Work required - The answer is a stretch of the material below, returned exactly: the line containing "Definition asked_for : World", the line containing "by_step @d_opened. by_step", and all lines between.

Input records -

(** ** Witnesses *)
(** The hub has the device open with a setting queued; a client asks for it and is told yes. *)
Ltac by_step rule := eapply rtc_l; [first [left; eapply rule; reflexivity | right; left; eapply rule; reflexivity | right; right; eapply rule] |].
Definition asked_for : World (Command := nat) :=
  {| lease := Requested 5 (txt "game"); awaiting := [5]; spc := SReaps [5]; dpc := DChecksLease; queue := []; pending := []; sent := [1%nat]; handled := [1%nat]; log := [HubOpens] |}.
Lemma asks_for : rtc step world0 asked_for.
Proof.
  eapply rtc_l; [right; right; apply (u_sends 1%nat)|].
  by_step @d_drains. by_step @d_drained. by_step @d_announces. eapply rtc_l; [right; left; apply (d_asks_demand false); reflexivity|]. by_step @d_asks_queue. by_step @d_starts.
  by_step @d_opened. by_step @d_applies. eapply rtc_l; [left; apply (s_polls [(5, Some Acquire)]); reflexivity|].
  eapply rtc_l; [left; eapply (s_leases 5 Acquire [] (txt "game") []); reflexivity|]. eapply rtc_l; [left; apply (s_lists [5]); reflexivity|].
  by_step @d_applied. by_step @d_still_wanted. apply rtc_refl.
Qed.
Definition told_yes : World (Command := nat) :=
  {| lease := Held 5 (txt "game"); awaiting := []; spc := SWaits; dpc := DDrains; queue := []; pending := []; sent := [1%nat]; handled := [1%nat]; log := [HubOpens; HubCloses; Granted 5] |}.
Lemma tells_yes : rtc step asked_for told_yes.
Proof.
  by_step @d_lets_go. by_step @d_drops. by_step @d_leaves. by_step @s_reaps. by_step @s_reconciles. by_step @s_reads. by_step @s_answers. apply rtc_refl.
Qed.
Example lease_excludes_the_hub_witness : rtc step world0 told_yes /\ granted (log told_yes) = Some 5 /\ hub_open (log told_yes) = false.
Proof.
  assert (Hr : rtc step world0 told_yes) by (etrans; [apply asks_for|apply tells_yes]).
  split; [exact Hr|]. split; [reflexivity|]. apply (lease_excludes_the_hub told_yes 5); [exact Hr|reflexivity].
Defined.
Example request_is_bounded_witness : exists w w', rtc step world0 w /\ waiting 5 2 0 asked_for w /\ step w w' /\ lease w' = Held 5 (txt "game") /\ hub_open (log w') = false.
Proof.
  set (w := says [HubCloses] (at_d DLeaves (at_d DDrops asked_for))).
  assert (Hw : waiting 5 2 0 asked_for w).
  { eapply waits_device; [by eexists|apply d_lets_go; reflexivity|]. eapply waits_device; [by eexists|apply d_drops; reflexivity|]. apply waits_now. by eexists. }
  assert (Hs : step w (at_d DDrains {w with lease := announce_release (lease w)})) by (right; left; apply d_leaves; reflexivity).
  destruct (request_is_bounded 5 2 0 asked_for w asks_for Hw) as (_ & _ & Hends).
  exists w, (at_d DDrains {w with lease := announce_release (lease w)}).
  split; [etrans; [apply asks_for|apply (waiting_ends _ _ _ _ _ Hw)]|]. split; [exact Hw|]. split; [exact Hs|]. split; [reflexivity|].
  destruct (Hends _ Hs) as [[n E]|[(_ & _ & Ho & _)|(_ & E & _)]]; [discriminate E|exact Ho|discriminate E].
Defined.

Reply to the exercise -
Definition asked_for : World (Command := nat) :=
  {| lease := Requested 5 (txt "game"); awaiting := [5]; spc := SReaps [5]; dpc := DChecksLease; queue := []; pending := []; sent := [1%nat]; handled := [1%nat]; log := [HubOpens] |}.
Lemma asks_for : rtc step world0 asked_for.
Proof.
  eapply rtc_l; [right; right; apply (u_sends 1%nat)|].
  by_step @d_drains. by_step @d_drained. by_step @d_announces. eapply rtc_l; [right; left; apply (d_asks_demand false); reflexivity|]. by_step @d_asks_queue. by_step @d_starts.
  by_step @d_opened. by_step @d_applies. eapply rtc_l; [left; apply (s_polls [(5, Some Acquire)]); reflexivity|].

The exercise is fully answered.